そんな、いまいち、の「手すり」だけれど、実家に帰るとワタシも無意識に使っているわけで、やっぱり、「あれば便利だわ」と実感。だから、わが家を造る時には、設計を依頼した建築家のKさんに、「玄関には手すり」をつけて欲しいとお願いした。

後で取り付けられるように、とりあえず下地補強をしておく、という方法もあるけれど、そう遠くない将来、絶対必要になるし、最初からプランニングしておけば、いまいち、な感じにはならないだろう、と思ったのだ。

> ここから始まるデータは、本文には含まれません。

Lemma effect_calls mu w l mu' w' l' :
  effect mu w l mu' w' l' → ∃ k, calls w' = calls w ++ k.
Proof.
  intros [HQ| -> | r -> | r _ _ Hk | p a _ _ _ Hk | p a _ _ _ Hk].
  - exists []. rewrite app_nil_r. apply HQ.
  - exists []. by rewrite app_nil_r.
  - exists []. by rewrite app_nil_r.
  - by eexists.
  - exists []. by rewrite app_nil_r.
  - exists []. by rewrite app_nil_r.
Qed.

Lemma effect_issued w0 mu w l mu' w' l' :
  effect mu w l mu' w' l' → clock w0 ≤ clock w →
  (∀ c, c ∈ calls w →
        clock w0 ≤ issued c ∧ ∀ p at_, outcome c = Ok (p, at_) → issued c ≤ at_) →
  ∀ c, c ∈ calls w' →
       clock w0 ≤ issued c ∧ ∀ p at_, outcome c = Ok (p, at_) → issued c ≤ at_.
Proof.
  intros He Hclk Hold c Hc.
  destruct He as [HQ| -> | r -> | r _ _ Hk _ Hle Hr | p a _ _ _ Hk | p a _ _ _ Hk].
  - rewrite (q_calls _ _ _ _ _ _ HQ) in Hc. by apply Hold.
  - by apply Hold.
  - by apply Hold.
  - rewrite Hk in Hc. apply elem_of_app in Hc as [Hc|Hc]; [by apply Hold|].
    apply list_elem_of_singleton in Hc as ->. simpl. split; [done|].
    intros p at_ ->. destruct Hr as [_ ->]. done.
  - rewrite Hk in Hc. by apply Hold.
  - rewrite Hk in Hc. by apply Hold.
Qed.

Lemma step_served w0 c m : Inv w0 m → Served w0 m → Served w0 (step c m).
Proof.
  intros HI HS. unfold step. destruct (try_step c m) as [m'|] eqn:Hs; [|done].
  apply try_step_Some in Hs as (l & mu' & w' & l' & Hl & Ha & ->).
  pose proof (advance_effect _ _ _ _ _ _ _ Ha) as He.
  destruct (effect_calls _ _ _ _ _ _ He) as [k Hk].
  destruct (advance_locks _ _ _ _ _ _ _ Ha (sv_apart _ _ HS)) as [Hrd Hap].
  constructor; simpl.
  - pose proof (countReaders_update _ _ _ l' Hl) as Hu.
    pose proof (sv_readers _ _ HS). lia.
  - done.
  - apply (effect_issued w0 _ _ _ _ _ _ He (inv_clock _ _ HI) (sv_issued _ _ HS)).
  - intros H0 j lj Hj Hret.
    apply lookup_update in Hj as [[-> ->]|[Hne Hj]].
    + rewrite Hk. destruct Hret as [Hret|[p ->]].
      * destruct (advance_returning _ _ _ _ _ _ _ Ha Hret) as [Hfrom Hfresh].
        destruct (fresh_after_fetch w0 m _ l HI HS Hl Hfrom H0 Hfresh) as [at_ Hf].
        exists at_. by apply fetchedIn_app.
      * destruct (advance_L109 _ _ _ _ _ _ _ Ha) as [at_ ->].
        destruct (inv_halfway _ _ HI _ _ _ Hl) as (cs & t & Hcs & _).
        exists at_. apply fetchedIn_app. rewrite Hcs.
        exists {| issued := t; outcome := Ok (p, at_) |}, p. split; [|done].
        apply elem_of_app. right. by apply list_elem_of_singleton.
    + destruct (sv_success _ _ HS H0 j lj Hj Hret) as [at_ Hf].
      exists at_. rewrite Hk. by apply fetchedIn_app.
  - intros H0 j lj rates at_ Hj Hres. rewrite Hk. apply fetchedIn_app.
    apply lookup_update in Hj as [[-> ->]|[Hne Hj]].
    + destruct (advance_result _ _ _ _ _ _ _ _ _ Ha Hres) as [Hold|[Hfrom ->]].
      * apply (sv_result _ _ HS H0 _ l rates at_ Hl Hold).
      * apply (cached_time_fetched w0 m _ l HI HS Hl).
        -- destruct Hfrom as [Hret|[p ->]]; [|right; done].
           destruct l; try done; [by left | by right].
        -- apply (sv_success _ _ HS H0 _ l Hl Hfrom).
    + apply (sv_result _ _ HS H0 j lj rates at_ Hj Hres).
Qed.

Lemma run_served w0 cs m : Inv w0 m → Served w0 m → Served w0 (run cs m).
Proof.
  revert m. induction cs as [|c cs IH]; intros m HI HS; [done|].
  simpl. apply IH; [by apply step_inv | by apply step_served].
Qed.

Lemma start_served n w0 : calls w0 = [] → Served w0 (start n w0).
Proof.
  intros Hk.
  assert (Hgs : ∀ i l, goroutines (start n w0) !! i = Some l → l = L88).
  { intros i l Hi. simpl in Hi. by apply lookup_replicate in Hi as [-> _]. }
  constructor; simpl.
  - by rewrite countReaders_replicate.
  - done.
  - intros c. rewrite Hk. by intros ?%elem_of_nil.
  - intros _ i l Hi Hr. rewrite (Hgs i l Hi) in Hr. by destruct Hr as [Hr|[p Hr]].
  - intros _ i l rates at_ Hi Hr. by rewrite (Hgs i l Hi) in Hr.
Qed.

(** Under any interleaving, from a state without a fresh snapshot:
    every call that has returned values returns the time of a fetcher
    invocation of the run. *)
Lemma run_returns_fetched n w0 schedule i rates at_ :
  calls w0 = [] → staleAt (cache w0) (clock w0) →
  goroutines (run schedule (start n w0)) !! i = Some (Returned (Ok (rates, at_))) →
  ∃ c p, c ∈ calls (world (run schedule (start n w0)))
         ∧ outcome c = Ok (p, at_)
         ∧ clock w0 ≤ issued c ∧ issued c ≤ at_.
Proof.
  intros Hk H0 Hi.
  pose proof (run_inv w0 schedule _ (start_inv n w0 Hk)) as HI.
  pose proof (run_served w0 schedule _ (start_inv n w0 Hk) (start_served n w0 Hk)) as HS.
  destruct (sv_result _ _ HS H0 i _ rates at_ Hi eq_refl) as (c & p & Hc & Ho).
  destruct (sv_issued _ _ HS c Hc) as [Hle Hat].
  exists c, p. repeat split; [done..|]. by apply (Hat p).
Qed.

(** ** What the specification states of concurrent calls *)




(** ** What the specification states of a refresh *)

(** C6. A call of [getRates] on a cache whose snapshot is absent, or
    whose age at the call's first test has reached the TTL (so also
    when it has exceeded it):
    - run alone, it invokes the fetcher on its round trip, once, and
      the record of invocations gains that result; when the fetcher
      succeeds, its payload and time replace both fields of the cache,
      the call returns that payload filtered and that time, the time
      the round trip ended, and it lies a TTL or more after the
      [fetchedAt] of the snapshot replaced, so strictly later; and on a
      response of status 200 whose body decodes with base USD the
      fetcher does succeed, so the cache then holds what the upstream
      sent and the call returns it;
    - run as one of [n] concurrent calls from a state whose record of
      invocations is empty, under any interleaving: by the time a call
      has returned the fetcher has been invoked, though not by each
      call (a call whose test under the write lock finds the snapshot
      that another call stored returns that one); the time a call
      returns is the time of a successful invocation of the run, a TTL
      or more after the [fetchedAt] there was; and outside the two
      assignments of lines 106 and 107 the cache holds the payload and
      time of the last invocation that succeeded. *)
Theorem getRates_refreshes_stale_snapshot o w n schedule :
  (staleAt (cache w) (clock w + Z.of_N (wait1 o)) →
   let w2 := pass (wait2 o) (pass (wait1 o) w) in
   let f := fetchFrankfurter (trip o) (wait3 o) w2 in
   calls (getRates o w).2 = calls w ++ [{| issued := clock w2; outcome := f.1 |}]
   ∧ (∀ p at_,
        f.1 = Ok (p, at_) →
        cache (getRates o w).2 = {| payload := Some p; fetchedAt := at_ |}
        ∧ (getRates o w).1 = Ok ((filterRates p (heap f.2)).1, at_)
        ∧ heap (getRates o w).2 = (filterRates p (heap f.2)).2
        ∧ at_ = clock w2 + Z.of_N (wait3 o)
        ∧ (is_Some (payload (cache w)) →
           fetchedAt (cache w) + cacheTTL ≤ at_ ∧ fetchedAt (cache w) < at_))
   ∧ (∀ resp date rates,
        trip o = DoResponse resp → StatusCode resp = StatusOK →
        Body resp = Decoded "USD" date rates →
        ∃ stored out,
          cache (getRates o w).2
          = {| payload := Some {| Base := "USD"; Date := date; Rates := stored |};
               fetchedAt := clock w2 + Z.of_N (wait3 o) |}
          ∧ contents (heap (getRates o w).2) stored = default ∅ rates
          ∧ (getRates o w).1 = Ok (out, clock w2 + Z.of_N (wait3 o))
          ∧ (is_Some (payload (cache w)) →
             fetchedAt (cache w) < clock w2 + Z.of_N (wait3 o))))
  ∧ (calls w = [] → staleAt (cache w) (clock w) →
     let m := run schedule (start n w) in
     ((∀ j l, goroutines m !! j = Some l → storing l = false) →
      cache (world m) = cacheAfter (cache w) (calls (world m)))
     ∧ ∀ i r,
         goroutines m !! i = Some (Returned r) →
         calls (world m) ≠ []
         ∧ ∀ rates at_,
             r = Ok (rates, at_) →
             (∃ c p, c ∈ calls (world m) ∧ outcome c = Ok (p, at_)
                     ∧ clock w ≤ issued c ∧ issued c ≤ at_)
             ∧ (is_Some (payload (cache w)) →
                fetchedAt (cache w) + cacheTTL ≤ at_ ∧ fetchedAt (cache w) < at_)).
Proof.
  split; [apply getRates_refresh|].
  intros Hk H0 m.
  pose proof (run_inv w schedule _ (start_inv n w Hk)) as HI.
  split; [apply (inv_stored _ _ HI)|].
  intros i r Hi. split.
  - intros Hnil. by pose proof (inv_early _ _ HI H0 Hnil i _ Hi).
  - intros rates at_ ->.
    destruct (run_returns_fetched n w schedule i rates at_ Hk H0 Hi)
      as (c & p & Hc & Ho & Hle & Hat).
    split; [by exists c, p|].
    intros [q Hq]. destruct H0 as [H0|H0]; [congruence|].
    rewrite cacheTTL_value in *. lia.
Qed.

Lemma getRates_refreshes_stale_snapshot_witness :
  let o := sample.call sample.ok in
  let w := sample.lapsed in
  let m := run (sample.herd sample.ok) (start 2 w) in
  let p := {| Base := "USD"; Date := "2025-01-02"; Rates := Some 3%positive |} in
  (calls (getRates o w).2
   = [{| issued := 305000000001; outcome := Ok (p, 306000000001) |}]
   ∧ cache (getRates o w).2 = {| payload := Some p; fetchedAt := 306000000001 |}
   ∧ (getRates o w).1 = Ok (4%positive, 306000000001)
   ∧ fetchedAt (cache w) + cacheTTL ≤ 306000000001
   ∧ ∃ stored out,
       cache (getRates o w).2
       = {| payload := Some {| Base := "USD"; Date := "2025-01-02"; Rates := stored |};
            fetchedAt := 306000000001 |}
       ∧ contents (heap (getRates o w).2) stored = sample.table
       ∧ (getRates o w).1 = Ok (out, 306000000001))
  ∧ (cache (world m) = cacheAfter (cache w) (calls (world m))
     ∧ goroutines m !! 1%nat = Some (Returned (Ok (5%positive, 303000000001)))
     ∧ calls (world m) ≠ []
     ∧ (∃ c q, c ∈ calls (world m) ∧ outcome c = Ok (q, 303000000001)
               ∧ clock w ≤ issued c ∧ issued c ≤ 303000000001)
     ∧ fetchedAt (cache w) + cacheTTL ≤ 303000000001).
Proof.
  intros o w m p.
  destruct (getRates_refreshes_stale_snapshot o w 2 (sample.herd sample.ok))
    as [HS HM].
  assert (Hsome : is_Some (payload (cache w))) by (eexists; reflexivity).
  split.
  - assert (Hstale : staleAt (cache w) (clock w + Z.of_N (wait1 o))).
    { right. vm_compute. discriminate. }
    destruct (HS Hstale) as (Hcalls & Hok & H200).
    destruct (Hok p 306000000001) as (Hc & Hr & _ & _ & Hlate);
      [vm_compute; reflexivity|].
    split; [exact Hcalls|]. split; [exact Hc|]. split; [exact Hr|].
    split; [exact (proj1 (Hlate Hsome))|].
    destruct (H200 _ "2025-01-02"%string (Some sample.table) eq_refl eq_refl eq_refl)
      as (stored & out & Hc' & Hh & Hr' & _).
    exists stored, out. split; [exact Hc'|]. split; [exact Hh | exact Hr'].
  - assert (Hstale : staleAt (cache w) (clock w)).
    { right. vm_compute. discriminate. }
    destruct (HM eq_refl Hstale) as [Hcache Hret].
    assert (Hg : goroutines m = [Returned (Ok (4%positive, 303000000001));
                                 Returned (Ok (5%positive, 303000000001))]).
    { vm_compute. reflexivity. }
    split.
    { apply Hcache. intros j l Hj.
      change (goroutines m !! j = Some l) in Hj. rewrite Hg in Hj.
      destruct j as [|[|j]]; simpl in Hj; [by injection Hj as <-..|done]. }
    assert (Hi : goroutines m !! 1%nat = Some (Returned (Ok (5%positive, 303000000001)))).
    { by rewrite Hg. }
    destruct (Hret 1%nat _ Hi) as [Hne Hat].
    destruct (Hat _ _ eq_refl) as [Hin Hlate].
    split; [exact Hi|]. split; [exact Hne|]. split; [exact Hin|].
    exact (proj1 (Hlate Hsome)).
Defined.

取り付けてもらったのは、長さ160センチの木製のバー。タモ材のシンプルなデザインで、自然の素材を多用したわが家にはぴったりだし、あまり主張しないところも好み。これだけ長けりゃ、身長155センチのワタシでも、180センチの夫でも使いやすい。座った状態でも「よっこらしょっ」と使えるのはマルだ。

使用する人の動きに合わせて

最近では、建材メーカーの「手すり」もさまざまなタイプがみられるようになっている。新築はもとより、リフォームの際に取り入れるケースも増えてきていて、壁付タイプだけでなく、支柱式のものなどもあり、使う人の状況や空間に合わせて取り入れることが可能だ。

玄関や廊下などには、木製のタイプが多くみられ、握りやすいような形状に工夫を施したタイプもあるし、サイズや色も豊富に揃っている。階段やバスルーム、トイレなど場所や用途に合わせた商品も数多い。

もちろん、「手すり」は、設置してあればいいというものではなく、取り付ける位置や形状が重要。使用する人の身体状況などに配慮して、プランニングすることが大切だ。

汚れないのがいい

また、安心や安全のためだけでなく、玄関に「手すり」を取り付けるメリットはもうひとつある。

靴を履いたり脱いだりと、玄関ではどこかしらに手をついてしまうもの。壁がそこだけ汚れてしまう、という家も多くみられる。特に小さなお子さんがいる場合、そこいらじゅうに、かわいい小さな手のアトが……というケースも。壁の汚れ対策のためにも、「手すり」の設置はオススメなのだ。


壁材に白い和紙を選んだわが家の場合も、なんとか汚れずにすんでいるのは、「手すり」のおかげ。微妙に「手すり」が薄汚れているような気がするのは、有効活用している証拠で、別に掃除をさぼっているわけでは、ない……。